### Data records

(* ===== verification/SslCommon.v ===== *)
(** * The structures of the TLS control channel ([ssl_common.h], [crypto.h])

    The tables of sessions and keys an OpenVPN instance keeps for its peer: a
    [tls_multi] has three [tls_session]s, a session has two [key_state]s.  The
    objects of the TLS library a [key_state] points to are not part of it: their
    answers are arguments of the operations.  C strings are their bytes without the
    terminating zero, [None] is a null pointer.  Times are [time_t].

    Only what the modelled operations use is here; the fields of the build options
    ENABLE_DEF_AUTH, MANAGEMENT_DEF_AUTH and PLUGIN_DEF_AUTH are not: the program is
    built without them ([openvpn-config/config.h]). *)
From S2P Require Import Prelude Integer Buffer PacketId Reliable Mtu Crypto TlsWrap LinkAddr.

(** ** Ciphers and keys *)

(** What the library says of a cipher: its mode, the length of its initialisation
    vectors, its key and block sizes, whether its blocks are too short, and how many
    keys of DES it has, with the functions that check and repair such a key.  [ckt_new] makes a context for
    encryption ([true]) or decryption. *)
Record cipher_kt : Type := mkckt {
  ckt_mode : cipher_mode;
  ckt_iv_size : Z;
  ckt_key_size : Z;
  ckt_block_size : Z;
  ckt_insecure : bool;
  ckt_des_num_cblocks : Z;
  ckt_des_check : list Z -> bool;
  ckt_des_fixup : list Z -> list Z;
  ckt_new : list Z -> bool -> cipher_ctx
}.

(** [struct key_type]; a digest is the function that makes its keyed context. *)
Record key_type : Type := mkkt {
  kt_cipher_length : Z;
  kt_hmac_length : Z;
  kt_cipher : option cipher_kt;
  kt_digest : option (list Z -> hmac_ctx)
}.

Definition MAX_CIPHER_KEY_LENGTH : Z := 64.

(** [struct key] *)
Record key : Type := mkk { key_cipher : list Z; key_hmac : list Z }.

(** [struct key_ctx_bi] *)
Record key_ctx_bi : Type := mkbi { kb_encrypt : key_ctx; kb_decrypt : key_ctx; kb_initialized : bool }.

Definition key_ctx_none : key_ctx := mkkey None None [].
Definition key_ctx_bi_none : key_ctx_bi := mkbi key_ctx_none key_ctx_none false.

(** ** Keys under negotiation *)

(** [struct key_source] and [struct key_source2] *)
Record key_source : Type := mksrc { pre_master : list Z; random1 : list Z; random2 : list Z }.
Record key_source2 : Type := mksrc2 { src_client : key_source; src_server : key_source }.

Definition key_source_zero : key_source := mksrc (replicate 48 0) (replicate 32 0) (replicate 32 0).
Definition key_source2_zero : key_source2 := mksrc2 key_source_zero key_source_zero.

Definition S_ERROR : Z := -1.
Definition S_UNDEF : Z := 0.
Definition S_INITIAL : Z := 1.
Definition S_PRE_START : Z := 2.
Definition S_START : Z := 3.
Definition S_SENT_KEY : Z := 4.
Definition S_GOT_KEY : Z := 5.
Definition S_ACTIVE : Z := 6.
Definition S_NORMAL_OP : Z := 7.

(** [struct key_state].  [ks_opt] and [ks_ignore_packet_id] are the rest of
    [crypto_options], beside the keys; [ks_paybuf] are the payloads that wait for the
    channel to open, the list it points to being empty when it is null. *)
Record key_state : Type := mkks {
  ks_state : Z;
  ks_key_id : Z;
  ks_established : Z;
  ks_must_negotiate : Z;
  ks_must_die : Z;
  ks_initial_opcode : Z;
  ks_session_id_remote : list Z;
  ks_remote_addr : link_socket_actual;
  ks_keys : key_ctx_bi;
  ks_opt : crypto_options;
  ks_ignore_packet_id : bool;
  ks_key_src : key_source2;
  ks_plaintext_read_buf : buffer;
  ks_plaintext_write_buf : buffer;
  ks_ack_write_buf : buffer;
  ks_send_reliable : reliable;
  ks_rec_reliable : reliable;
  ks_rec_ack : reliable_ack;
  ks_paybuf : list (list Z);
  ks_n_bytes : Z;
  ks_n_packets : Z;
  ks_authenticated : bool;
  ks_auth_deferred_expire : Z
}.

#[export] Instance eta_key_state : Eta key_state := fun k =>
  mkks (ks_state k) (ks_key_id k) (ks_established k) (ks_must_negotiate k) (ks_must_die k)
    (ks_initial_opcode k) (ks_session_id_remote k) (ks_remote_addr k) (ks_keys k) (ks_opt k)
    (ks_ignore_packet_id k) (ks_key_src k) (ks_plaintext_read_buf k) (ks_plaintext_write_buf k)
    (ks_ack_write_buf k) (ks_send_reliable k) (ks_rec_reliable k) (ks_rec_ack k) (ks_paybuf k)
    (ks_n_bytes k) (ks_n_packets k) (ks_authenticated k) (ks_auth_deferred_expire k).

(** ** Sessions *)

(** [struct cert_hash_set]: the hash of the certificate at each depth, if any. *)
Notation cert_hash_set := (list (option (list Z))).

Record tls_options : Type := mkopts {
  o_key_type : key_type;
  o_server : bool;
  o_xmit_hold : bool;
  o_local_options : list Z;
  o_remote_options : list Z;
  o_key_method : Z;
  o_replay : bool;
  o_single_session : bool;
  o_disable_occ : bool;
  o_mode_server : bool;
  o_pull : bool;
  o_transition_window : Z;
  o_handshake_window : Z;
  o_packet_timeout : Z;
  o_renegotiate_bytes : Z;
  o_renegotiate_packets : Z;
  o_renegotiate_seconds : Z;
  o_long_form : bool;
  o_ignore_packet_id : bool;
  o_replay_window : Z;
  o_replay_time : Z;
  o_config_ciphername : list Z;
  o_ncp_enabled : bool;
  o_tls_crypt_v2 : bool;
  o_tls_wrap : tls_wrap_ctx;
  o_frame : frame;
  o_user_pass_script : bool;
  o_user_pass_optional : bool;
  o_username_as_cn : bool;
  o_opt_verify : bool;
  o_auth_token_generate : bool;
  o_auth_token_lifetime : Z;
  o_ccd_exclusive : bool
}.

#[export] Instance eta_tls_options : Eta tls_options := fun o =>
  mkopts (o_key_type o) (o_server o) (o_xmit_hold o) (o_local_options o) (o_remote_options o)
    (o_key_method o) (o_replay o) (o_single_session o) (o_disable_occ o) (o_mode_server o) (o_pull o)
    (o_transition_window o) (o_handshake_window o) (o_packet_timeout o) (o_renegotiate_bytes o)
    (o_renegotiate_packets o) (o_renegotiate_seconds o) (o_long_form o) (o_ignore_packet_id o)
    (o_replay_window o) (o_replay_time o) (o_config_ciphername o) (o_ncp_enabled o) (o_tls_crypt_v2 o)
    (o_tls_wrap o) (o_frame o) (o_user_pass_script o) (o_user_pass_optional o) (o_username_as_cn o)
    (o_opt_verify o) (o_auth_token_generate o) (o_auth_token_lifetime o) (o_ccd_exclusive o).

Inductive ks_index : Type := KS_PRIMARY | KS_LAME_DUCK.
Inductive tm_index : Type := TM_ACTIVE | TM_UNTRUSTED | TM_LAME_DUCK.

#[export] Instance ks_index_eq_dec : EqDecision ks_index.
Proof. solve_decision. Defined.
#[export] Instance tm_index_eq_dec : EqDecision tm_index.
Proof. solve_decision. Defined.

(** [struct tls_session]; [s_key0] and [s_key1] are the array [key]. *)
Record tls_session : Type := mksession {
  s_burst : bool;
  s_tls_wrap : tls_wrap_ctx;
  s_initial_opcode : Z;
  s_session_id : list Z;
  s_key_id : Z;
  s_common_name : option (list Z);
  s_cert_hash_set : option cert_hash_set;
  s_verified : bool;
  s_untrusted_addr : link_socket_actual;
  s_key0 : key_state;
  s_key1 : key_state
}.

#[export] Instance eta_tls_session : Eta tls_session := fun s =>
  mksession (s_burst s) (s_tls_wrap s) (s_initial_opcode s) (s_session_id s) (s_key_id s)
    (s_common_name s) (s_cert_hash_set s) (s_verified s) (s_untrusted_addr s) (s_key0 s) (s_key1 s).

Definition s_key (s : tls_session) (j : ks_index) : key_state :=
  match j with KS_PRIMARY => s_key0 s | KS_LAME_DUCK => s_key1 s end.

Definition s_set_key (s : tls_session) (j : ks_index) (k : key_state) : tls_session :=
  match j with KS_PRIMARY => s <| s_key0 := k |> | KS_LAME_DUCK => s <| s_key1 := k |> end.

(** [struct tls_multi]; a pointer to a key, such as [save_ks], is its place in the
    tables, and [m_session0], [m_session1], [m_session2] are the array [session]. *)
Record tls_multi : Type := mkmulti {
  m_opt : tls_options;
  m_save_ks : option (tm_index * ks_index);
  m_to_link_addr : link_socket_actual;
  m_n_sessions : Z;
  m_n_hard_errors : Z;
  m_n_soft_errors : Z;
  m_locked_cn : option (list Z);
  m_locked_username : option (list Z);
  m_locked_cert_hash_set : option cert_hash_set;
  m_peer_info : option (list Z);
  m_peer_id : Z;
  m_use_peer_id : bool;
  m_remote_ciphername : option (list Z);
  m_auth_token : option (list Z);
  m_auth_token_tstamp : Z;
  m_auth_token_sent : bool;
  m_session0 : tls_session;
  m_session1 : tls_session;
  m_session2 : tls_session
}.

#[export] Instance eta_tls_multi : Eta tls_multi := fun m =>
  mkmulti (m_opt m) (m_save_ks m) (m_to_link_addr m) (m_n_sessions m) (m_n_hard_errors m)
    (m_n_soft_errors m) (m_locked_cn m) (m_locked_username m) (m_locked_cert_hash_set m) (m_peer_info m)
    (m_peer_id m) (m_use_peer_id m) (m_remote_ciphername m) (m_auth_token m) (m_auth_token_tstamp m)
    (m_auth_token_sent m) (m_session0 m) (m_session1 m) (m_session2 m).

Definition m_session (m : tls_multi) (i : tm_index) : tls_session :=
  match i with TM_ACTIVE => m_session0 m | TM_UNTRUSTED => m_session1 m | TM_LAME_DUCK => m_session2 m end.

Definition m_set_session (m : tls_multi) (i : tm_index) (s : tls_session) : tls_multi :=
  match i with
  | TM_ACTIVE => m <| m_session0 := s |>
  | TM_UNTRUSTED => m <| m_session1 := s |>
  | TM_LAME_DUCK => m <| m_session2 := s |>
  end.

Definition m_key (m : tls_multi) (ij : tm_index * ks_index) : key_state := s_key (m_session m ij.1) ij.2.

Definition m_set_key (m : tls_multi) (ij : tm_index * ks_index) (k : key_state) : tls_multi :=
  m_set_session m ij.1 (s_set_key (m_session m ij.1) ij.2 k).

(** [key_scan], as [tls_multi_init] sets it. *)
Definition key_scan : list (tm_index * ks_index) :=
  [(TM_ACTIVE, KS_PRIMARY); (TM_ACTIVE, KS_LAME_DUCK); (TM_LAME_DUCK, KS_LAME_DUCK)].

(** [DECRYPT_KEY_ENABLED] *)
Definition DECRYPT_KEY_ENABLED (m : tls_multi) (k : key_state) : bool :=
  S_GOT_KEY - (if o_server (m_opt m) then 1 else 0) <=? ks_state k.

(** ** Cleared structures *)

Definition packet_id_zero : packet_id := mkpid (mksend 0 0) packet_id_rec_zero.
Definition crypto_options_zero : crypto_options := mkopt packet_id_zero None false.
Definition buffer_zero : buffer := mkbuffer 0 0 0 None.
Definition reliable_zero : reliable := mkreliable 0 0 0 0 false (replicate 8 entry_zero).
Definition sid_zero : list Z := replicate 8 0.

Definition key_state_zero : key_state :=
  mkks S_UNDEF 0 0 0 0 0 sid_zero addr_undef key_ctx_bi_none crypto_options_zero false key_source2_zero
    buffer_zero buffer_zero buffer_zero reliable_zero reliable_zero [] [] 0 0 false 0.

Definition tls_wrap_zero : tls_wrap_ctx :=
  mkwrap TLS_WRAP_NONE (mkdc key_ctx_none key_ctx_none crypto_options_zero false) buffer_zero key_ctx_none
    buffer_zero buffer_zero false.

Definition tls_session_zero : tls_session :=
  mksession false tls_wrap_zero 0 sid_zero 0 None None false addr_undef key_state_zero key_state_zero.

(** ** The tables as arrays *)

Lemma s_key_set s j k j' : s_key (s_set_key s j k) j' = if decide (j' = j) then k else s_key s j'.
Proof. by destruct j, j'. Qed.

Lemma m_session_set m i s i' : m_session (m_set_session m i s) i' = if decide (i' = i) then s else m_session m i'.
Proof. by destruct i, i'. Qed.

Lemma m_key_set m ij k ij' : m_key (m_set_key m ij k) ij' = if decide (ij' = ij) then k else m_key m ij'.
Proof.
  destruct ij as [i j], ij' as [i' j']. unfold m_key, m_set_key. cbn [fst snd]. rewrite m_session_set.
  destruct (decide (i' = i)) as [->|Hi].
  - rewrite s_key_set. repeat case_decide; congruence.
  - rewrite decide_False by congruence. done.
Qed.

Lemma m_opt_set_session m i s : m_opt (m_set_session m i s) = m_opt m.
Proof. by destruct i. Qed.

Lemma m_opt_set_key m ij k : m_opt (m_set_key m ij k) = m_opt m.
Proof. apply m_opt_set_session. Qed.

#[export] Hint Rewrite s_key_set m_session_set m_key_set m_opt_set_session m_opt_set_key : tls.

######
### Data records

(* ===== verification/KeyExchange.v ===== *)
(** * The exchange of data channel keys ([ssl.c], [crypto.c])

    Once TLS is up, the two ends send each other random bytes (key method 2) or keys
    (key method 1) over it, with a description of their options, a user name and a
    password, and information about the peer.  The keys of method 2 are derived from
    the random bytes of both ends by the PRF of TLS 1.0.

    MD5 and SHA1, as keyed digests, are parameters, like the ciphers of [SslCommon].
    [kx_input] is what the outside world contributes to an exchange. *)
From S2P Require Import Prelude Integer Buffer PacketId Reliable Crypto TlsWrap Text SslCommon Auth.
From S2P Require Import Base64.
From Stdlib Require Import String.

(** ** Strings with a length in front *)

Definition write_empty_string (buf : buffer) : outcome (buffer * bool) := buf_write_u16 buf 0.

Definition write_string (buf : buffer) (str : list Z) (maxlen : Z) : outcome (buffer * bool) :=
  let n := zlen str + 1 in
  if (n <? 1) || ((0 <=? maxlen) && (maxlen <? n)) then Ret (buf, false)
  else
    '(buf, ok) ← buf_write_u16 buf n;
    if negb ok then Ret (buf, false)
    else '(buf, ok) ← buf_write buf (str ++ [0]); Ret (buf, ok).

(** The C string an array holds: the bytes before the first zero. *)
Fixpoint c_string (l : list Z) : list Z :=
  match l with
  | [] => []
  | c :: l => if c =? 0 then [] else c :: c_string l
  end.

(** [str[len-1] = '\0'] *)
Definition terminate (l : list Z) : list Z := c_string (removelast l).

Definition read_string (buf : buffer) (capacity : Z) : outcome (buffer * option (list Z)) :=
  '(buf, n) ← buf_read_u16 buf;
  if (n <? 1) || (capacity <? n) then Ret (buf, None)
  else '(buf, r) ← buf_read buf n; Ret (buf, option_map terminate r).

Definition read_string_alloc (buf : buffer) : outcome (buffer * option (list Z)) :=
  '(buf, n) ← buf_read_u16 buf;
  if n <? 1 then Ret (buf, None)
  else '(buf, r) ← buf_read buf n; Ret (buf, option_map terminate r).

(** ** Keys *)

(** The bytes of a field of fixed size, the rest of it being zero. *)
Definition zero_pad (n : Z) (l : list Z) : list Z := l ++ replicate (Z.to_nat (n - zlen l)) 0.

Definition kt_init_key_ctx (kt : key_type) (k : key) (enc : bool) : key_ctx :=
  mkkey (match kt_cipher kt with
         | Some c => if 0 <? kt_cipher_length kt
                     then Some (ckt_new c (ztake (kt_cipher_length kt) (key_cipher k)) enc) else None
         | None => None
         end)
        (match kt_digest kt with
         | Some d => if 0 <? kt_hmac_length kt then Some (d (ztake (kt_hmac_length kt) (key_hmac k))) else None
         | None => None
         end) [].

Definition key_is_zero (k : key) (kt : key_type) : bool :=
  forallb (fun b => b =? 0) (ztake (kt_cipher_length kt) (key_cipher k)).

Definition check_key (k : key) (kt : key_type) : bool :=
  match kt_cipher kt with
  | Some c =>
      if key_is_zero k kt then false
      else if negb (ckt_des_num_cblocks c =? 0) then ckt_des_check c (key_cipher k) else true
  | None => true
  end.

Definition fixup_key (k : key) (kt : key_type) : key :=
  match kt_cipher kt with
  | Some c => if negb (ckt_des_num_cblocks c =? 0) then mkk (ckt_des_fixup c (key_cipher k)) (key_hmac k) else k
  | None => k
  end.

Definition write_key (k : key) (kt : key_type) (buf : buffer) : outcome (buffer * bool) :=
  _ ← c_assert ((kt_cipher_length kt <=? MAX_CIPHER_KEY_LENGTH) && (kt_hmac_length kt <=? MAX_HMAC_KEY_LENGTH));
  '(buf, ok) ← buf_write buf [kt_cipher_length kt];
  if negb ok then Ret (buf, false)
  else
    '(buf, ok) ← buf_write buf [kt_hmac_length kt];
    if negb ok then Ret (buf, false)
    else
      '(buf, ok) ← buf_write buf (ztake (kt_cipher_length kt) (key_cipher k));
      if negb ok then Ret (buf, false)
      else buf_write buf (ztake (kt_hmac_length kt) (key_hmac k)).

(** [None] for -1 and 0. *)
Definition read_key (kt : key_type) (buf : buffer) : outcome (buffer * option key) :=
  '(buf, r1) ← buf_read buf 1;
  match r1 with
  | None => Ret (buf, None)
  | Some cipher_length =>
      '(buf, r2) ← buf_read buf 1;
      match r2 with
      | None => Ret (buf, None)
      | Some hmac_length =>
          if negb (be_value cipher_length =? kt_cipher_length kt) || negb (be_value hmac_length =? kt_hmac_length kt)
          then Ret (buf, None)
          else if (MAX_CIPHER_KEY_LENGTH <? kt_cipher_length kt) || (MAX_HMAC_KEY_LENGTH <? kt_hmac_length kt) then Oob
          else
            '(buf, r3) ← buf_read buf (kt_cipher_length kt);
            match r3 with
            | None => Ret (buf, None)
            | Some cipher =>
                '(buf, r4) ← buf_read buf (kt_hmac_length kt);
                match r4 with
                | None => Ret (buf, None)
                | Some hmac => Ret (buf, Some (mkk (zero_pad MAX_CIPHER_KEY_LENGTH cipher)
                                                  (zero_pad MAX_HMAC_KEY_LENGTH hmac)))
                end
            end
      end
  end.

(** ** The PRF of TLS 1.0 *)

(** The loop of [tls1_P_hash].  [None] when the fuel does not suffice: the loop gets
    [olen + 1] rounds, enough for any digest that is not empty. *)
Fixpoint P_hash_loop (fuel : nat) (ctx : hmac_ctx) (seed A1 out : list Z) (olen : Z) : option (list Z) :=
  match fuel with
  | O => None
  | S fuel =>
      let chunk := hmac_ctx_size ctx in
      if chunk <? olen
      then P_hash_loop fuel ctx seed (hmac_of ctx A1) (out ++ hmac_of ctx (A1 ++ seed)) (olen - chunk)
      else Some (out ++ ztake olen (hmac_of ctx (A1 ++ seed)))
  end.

######

Task objective: Your task is to retype the entries verbatim, starting with the line that holds "(* ===== verification/SslCommon.v ===== *)" and stopping after the line that holds "objects of the".

Reply:
(* ===== verification/SslCommon.v ===== *)
(** * The structures of the TLS control channel ([ssl_common.h], [crypto.h])

    The tables of sessions and keys an OpenVPN instance keeps for its peer: a
    [tls_multi] has three [tls_session]s, a session has two [key_state]s.  The
    objects of the TLS library a [key_state] points to are not part of it: their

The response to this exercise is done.